**Data to process**.
"""
Lemma existsb_none (A : Type) (P Q : A -> bool) (l : list A) :
  forallb P l = true -> (forall x, P x = true -> Q x = false) ->
  existsb Q l = false.
Proof.
  intros Hall Hpq. induction l as [|x l IH]; [reflexivity|].
  simpl in *. apply andb_true_iff in Hall as [Hx Hl].
  now rewrite (Hpq _ Hx), (IH Hl).
Qed.

(** What [convertSubdomainToUrl] accepts, [convertUrlToSubdomain] maps
    back to the trimmed input. *)
Lemma decode_then_encode (s d : string) :
  convertSubdomainToUrl s = Some d -> convertUrlToSubdomain d = Some (trim s).
Proof.
  unfold convertSubdomainToUrl.
  destruct (is_empty s); [discriminate|].
  destruct (test re_label (trim s)) eqn:Ht; [|discriminate]. cbn [negb].
  destruct (List.length (split "--" (trim s)) <? 2)%nat eqn:Hlen; [discriminate|].
  destruct (existsb _ _); [discriminate|].
  intros [= <-].
  rewrite test_re_label in Ht. apply andb_true_iff in Ht as [_ Hchars].
  assert (Hparts : forall part, In part (split "--" (trim s)) ->
                     forall_chars is_alnum_hyphen part = true).
  { intros part. now apply split_forall_chars. }
  unfold convertUrlToSubdomain.
  rewrite join_two_nonempty by (assumption || discriminate).
  rewrite test_re_hostname, join_two_nonempty by (assumption || discriminate).
  rewrite forall_chars_join.
  - cbn [negb andb]. f_equal. rewrite replace_dot_join.
    + now apply join_split.
    + intros part Hin. apply (forall_chars_impl _ _ _ alnum_hyphen_not_dot).
      now apply Hparts.
  - reflexivity.
  - intros part Hin.
    apply (forall_chars_impl _ _ _ alnum_hyphen_is_hostname_char).
    now apply Hparts.
Qed.

(** The gate's validation implies the decoder's. *)
Lemma valid_format_decodes (s : string) :
  isValidSubdomainFormat s = true ->
  test re_label s = true /\
  convertSubdomainToUrl s = Some (join "." (split "--" s)).
Proof.
  unfold isValidSubdomainFormat.
  destruct (startsWith s "-" || endsWith s "-"); [discriminate|].
  destruct (List.length (split "--" s) <? 2)%nat eqn:Hlen; [discriminate|].
  intros Hall.
  assert (Hparts : forall part, In part (split "--" s) ->
                     forall_chars is_alnum_hyphen part = true).
  { intros part Hin. rewrite forallb_forall in Hall. specialize (Hall _ Hin).
    rewrite test_re_label in Hall.
    apply andb_true_iff in Hall as [Hall _].
    apply andb_true_iff in Hall as [Hall _].
    apply andb_true_iff in Hall as [_ Hall].
    now apply andb_true_iff in Hall as [_ Hall]. }
  assert (Hs : join "--" (split "--" s) = s) by now apply join_split.
  assert (Hne : is_empty s = false).
  { rewrite <- Hs. apply join_two_nonempty; [discriminate | assumption]. }
  assert (Hlabel : test re_label s = true).
  { rewrite test_re_label, Hne. cbn [negb andb]. rewrite <- Hs.
    apply forall_chars_join; [reflexivity | assumption]. }
  split; [assumption|].
  unfold convertSubdomainToUrl.
  rewrite Hne, (label_trim _ Hlabel), Hlabel, Hlen. cbn [negb].
  rewrite (existsb_none _ _ _ _ Hall); [reflexivity|].
  intros part Hp.
  apply andb_true_iff in Hp as [Hp _]. apply andb_true_iff in Hp as [Hp _].
  apply andb_true_iff in Hp as [Hp _]. rewrite is_empty_length in Hp.
  apply negb_true_iff in Hp. rewrite Hp. cbn [orb].
  destruct part; [discriminate | reflexivity].
Qed.
(** * E-commerce dashboard (dashboard.py): filter, KPIs and aggregates

    A shallow embedding of the computational part of [dashboard.py].  A
    DataFrame is a list of rows; a cell that pandas may hold as NaN/NaT is an
    [option].  A float64 value is a rational, NaN or an infinity ([fl]).
    Sums of a column and the quotient of two counts are kept exact: the
    model leaves out the rounding of a running float64 sum and the
    wrap-around of an int64 sum.  The mean, the sum and difference of two
    floats and the text of a formatted float are rounded to binary64 as the
    program rounds them.  Widgets and figures appear as events of the script
    run; of the plotting library the model keeps that an axis limit which is
    not a finite number is refused. *)

From Stdlib Require Import ZArith QArith Qabs Qround String Ascii Bool Lia List.
From Stdlib Require Import Permutation Sorted DecimalString.
Import ListNotations.

Local Open Scope Z_scope.

(** ** Frame: the pandas operations the script uses *)

Module Frame.

(** A float64 value: a finite number, NaN, or an infinity. *)
Inductive fl : Type :=
| Fin (q : Q)
| PInf
| NInf
| NaN.

Definition fl_of_nat (n : nat) : fl := Fin (inject_Z (Z.of_nat n)).

(** Rounding to the nearest integer, ties to the even one. *)
Definition round_half_even (q : Q) : Z :=
  let f := Qfloor q in
  match Qcompare (q - inject_Z f) (1 # 2) with
  | Lt => f
  | Gt => f + 1
  | Eq => if Z.even f then f else f + 1
  end.

Definition pow2 (k : Z) : Q :=
  if 0 <=? k then inject_Z (2 ^ k) else 1 # Z.to_pos (2 ^ (- k)).

(** The exponent of the unit in the last place of the binary64 numbers near
    [a > 0]: 52 below the exponent of [a], and -1074 at least. *)
Definition ulp_exponent (a : Q) : Z :=
  let e := Z.log2 (Qnum a) - Z.log2 (Zpos (Qden a)) in
  let e := if Qle_bool (pow2 e) a then e else e - 1 in
  Z.max (e - 52) (-1074).

(** The binary64 number nearest to [q], ties to even: the result of a
    float64 operation whose exact result is [q]. *)
Definition b64 (q : Q) : fl :=
  if Qeq_bool q 0 then Fin 0
  else
    let a := Qabs q in
    let k := ulp_exponent a in
    let r := Qred (inject_Z (round_half_even (a / pow2 k)) * pow2 k) in
    let negative := negb (Qle_bool 0 q) in
    if Qle_bool (pow2 1024) r
    then (if negative then NInf else PInf)
    else Fin (if negative then - r else r).

(** A nullable numeric cell read as a float: null is NaN. *)
Definition fl_of_cell (c : option nat) : fl :=
  match c with
  | Some n => fl_of_nat n
  | None => NaN
  end.

Definition Qsign_neg (q : Q) : bool := negb (Qle_bool 0 q).

Definition fl_neg (a : fl) : fl :=
  match a with
  | Fin x => Fin (- x)
  | PInf => NInf
  | NInf => PInf
  | NaN => NaN
  end.

(** Float64 addition: the exact sum of the two numbers, rounded. *)
Definition fl_add (a b : fl) : fl :=
  match a, b with
  | NaN, _ | _, NaN => NaN
  | Fin x, Fin y => b64 (x + y)
  | PInf, NInf | NInf, PInf => NaN
  | PInf, _ | _, PInf => PInf
  | NInf, _ | _, NInf => NInf
  end.

Definition fl_sub (a b : fl) : fl := fl_add a (fl_neg b).

(** Multiplication and division, used on the quotient of two counts, are
    kept exact. *)
Definition fl_mul (a b : fl) : fl :=
  match a, b with
  | NaN, _ | _, NaN => NaN
  | Fin x, Fin y => Fin (x * y)
  | Fin x, PInf | PInf, Fin x =>
      if Qeq_bool x 0 then NaN else if Qsign_neg x then NInf else PInf
  | Fin x, NInf | NInf, Fin x =>
      if Qeq_bool x 0 then NaN else if Qsign_neg x then PInf else NInf
  | PInf, PInf | NInf, NInf => PInf
  | PInf, NInf | NInf, PInf => NaN
  end.

(** True division of float64: [x / 0] is an infinity of the sign of [x], and
    [0 / 0] is NaN (a zero here is always the positive zero of a count). *)
Definition fl_div (a b : fl) : fl :=
  match a, b with
  | NaN, _ | _, NaN => NaN
  | Fin x, Fin y =>
      if Qeq_bool y 0
      then (if Qeq_bool x 0 then NaN else if Qsign_neg x then NInf else PInf)
      else Fin (x / y)
  | Fin _, (PInf | NInf) => Fin 0
  | PInf, Fin y => if Qsign_neg y then NInf else PInf
  | NInf, Fin y => if Qsign_neg y then PInf else NInf
  | (PInf | NInf), (PInf | NInf) => NaN
  end.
"""
**Instructions for the task**. From the entries above, write out only the lines starting at the line that holds "rewrite test_re_hostname, join_two_nonempty" and ending at the line that holds "- intros part Hin.", keeping both and matching them exactly.

**Exercise result**.
  rewrite test_re_hostname, join_two_nonempty by (assumption || discriminate).
  rewrite forall_chars_join.
  - cbn [negb andb]. f_equal. rewrite replace_dot_join.
    + now apply join_split.
    + intros part Hin. apply (forall_chars_impl _ _ _ alnum_hyphen_not_dot).
      now apply Hparts.
  - reflexivity.
  - intros part Hin.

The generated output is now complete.